PROBLEM TO SOLVE:
Please repeat each entry. Match every word exactly.

(Stored data entries)
"""

(** * qcli / pyqi: the parameter-to-option binding and invocation pipeline

    A shallow embedding of [src/pyqi/core/interface.py] (the generic
    [Interface] and [InterfaceOption]) and of [src/qcli/interface/cli.py]
    (the command line front-end: [CLOption], [ParameterConversion],
    [CLInterface], [new_filepath]).

    Conventions of the embedding:
    - a Python value is a [pyval]; [PyNone] is Python's [None];
    - a call that may raise returns a [res]; a method that also mutates
      [self] or prints is a function in the state-and-error monad [M];
    - a [dict] that is only looked up is a [gmap]; a [dict] that the code
      iterates over is the list of its items, in iteration order;
    - a Python class is a [Module]; methods keep their Python names. *)

From Stdlib Require Import ZArith Ascii String DecimalString List.
From stdpp Require Import base gmap strings list fin_maps sorting.
Import ListNotations.

Local Open Scope string_scope.
Local Open Scope Z_scope.

(* ===================================================================== *)
(** * Python values, exceptions and results                               *)
(* ===================================================================== *)

(** The builtin type objects that the sources mention ([float], [int],
    [str]) and two more, so that "some other type object" has members. *)
Inductive pytype := TyFloat | TyInt | TyStr | TyBool | TyList.

Inductive pyval :=
| PyNone
| PyBool (b : bool)
| PyInt (z : Z)
| PyStr (s : string)
| PyType (t : pytype).

#[global] Instance pytype_eq_dec : EqDecision pytype.
Proof. solve_decision. Defined.

#[global] Instance pyval_eq_dec : EqDecision pyval.
Proof. solve_decision. Defined.

(** Python's [==] on these values: structural, except that [bool] is a
    subclass of [int] ([True == 1], [False == 0]). *)
Definition py_eqb (a b : pyval) : bool :=
  match a, b with
  | PyBool x, PyInt z | PyInt z, PyBool x => Z.eqb (Z.b2z x) z
  | _, _ => bool_decide (a = b)
  end.

(** [v is None] *)
Definition is_None (v : pyval) : bool :=
  match v with PyNone => true | _ => false end.

(** [x in set([...])]: membership by [==]. *)
Definition py_in (x : pyval) (s : list pyval) : bool := existsb (py_eqb x) s.

(** The exceptions the two modules raise or let through. [SystemExit] is
    what [sys.exit(status)] raises, hence what [OptionParser.exit] and
    [OptionParser.error] end in. *)
Inductive exc :=
| IncompetentDeveloperError (msg : string)
| NotImplementedError (msg : string)
| IOError (msg : string)
| KeyError (key : string)
| AttributeError (name : string)
| SystemExit (status : Z)
| OtherError (msg : string).

Inductive res (A : Type) :=
| Ok (a : A)
| Raise (e : exc).
Arguments Ok {A} a.
Arguments Raise {A} e.

Definition is_Ok {A} (r : res A) : bool :=
  match r with Ok _ => true | Raise _ => false end.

"""

ANSWER TO THIS TASK:
(** * qcli / pyqi: the parameter-to-option binding and invocation pipeline

    A shallow embedding of [src/pyqi/core/interface.py] (the generic
    [Interface] and [InterfaceOption]) and of [src/qcli/interface/cli.py]
    (the command line front-end: [CLOption], [ParameterConversion],
    [CLInterface], [new_filepath]).

    Conventions of the embedding:
    - a Python value is a [pyval]; [PyNone] is Python's [None];
    - a call that may raise returns a [res]; a method that also mutates
      [self] or prints is a function in the state-and-error monad [M];
    - a [dict] that is only looked up is a [gmap]; a [dict] that the code
      iterates over is the list of its items, in iteration order;
    - a Python class is a [Module]; methods keep their Python names. *)

From Stdlib Require Import ZArith Ascii String DecimalString List.
From stdpp Require Import base gmap strings list fin_maps sorting.
Import ListNotations.

Local Open Scope string_scope.
Local Open Scope Z_scope.

(* ===================================================================== *)
(** * Python values, exceptions and results                               *)
(* ===================================================================== *)

(** The builtin type objects that the sources mention ([float], [int],
    [str]) and two more, so that "some other type object" has members. *)
Inductive pytype := TyFloat | TyInt | TyStr | TyBool | TyList.

Inductive pyval :=
| PyNone
| PyBool (b : bool)
| PyInt (z : Z)
| PyStr (s : string)
| PyType (t : pytype).

#[global] Instance pytype_eq_dec : EqDecision pytype.
Proof. solve_decision. Defined.

#[global] Instance pyval_eq_dec : EqDecision pyval.
Proof. solve_decision. Defined.

(** Python's [==] on these values: structural, except that [bool] is a
    subclass of [int] ([True == 1], [False == 0]). *)
Definition py_eqb (a b : pyval) : bool :=
  match a, b with
  | PyBool x, PyInt z | PyInt z, PyBool x => Z.eqb (Z.b2z x) z
  | _, _ => bool_decide (a = b)
  end.

(** [v is None] *)
Definition is_None (v : pyval) : bool :=
  match v with PyNone => true | _ => false end.

(** [x in set([...])]: membership by [==]. *)
Definition py_in (x : pyval) (s : list pyval) : bool := existsb (py_eqb x) s.

(** The exceptions the two modules raise or let through. [SystemExit] is
    what [sys.exit(status)] raises, hence what [OptionParser.exit] and
    [OptionParser.error] end in. *)
Inductive exc :=
| IncompetentDeveloperError (msg : string)
| NotImplementedError (msg : string)
| IOError (msg : string)
| KeyError (key : string)
| AttributeError (name : string)
| SystemExit (status : Z)
| OtherError (msg : string).

Inductive res (A : Type) :=
| Ok (a : A)
| Raise (e : exc).
Arguments Ok {A} a.
Arguments Raise {A} e.

Definition is_Ok {A} (r : res A) : bool :=
  match r with Ok _ => true | Raise _ => false end.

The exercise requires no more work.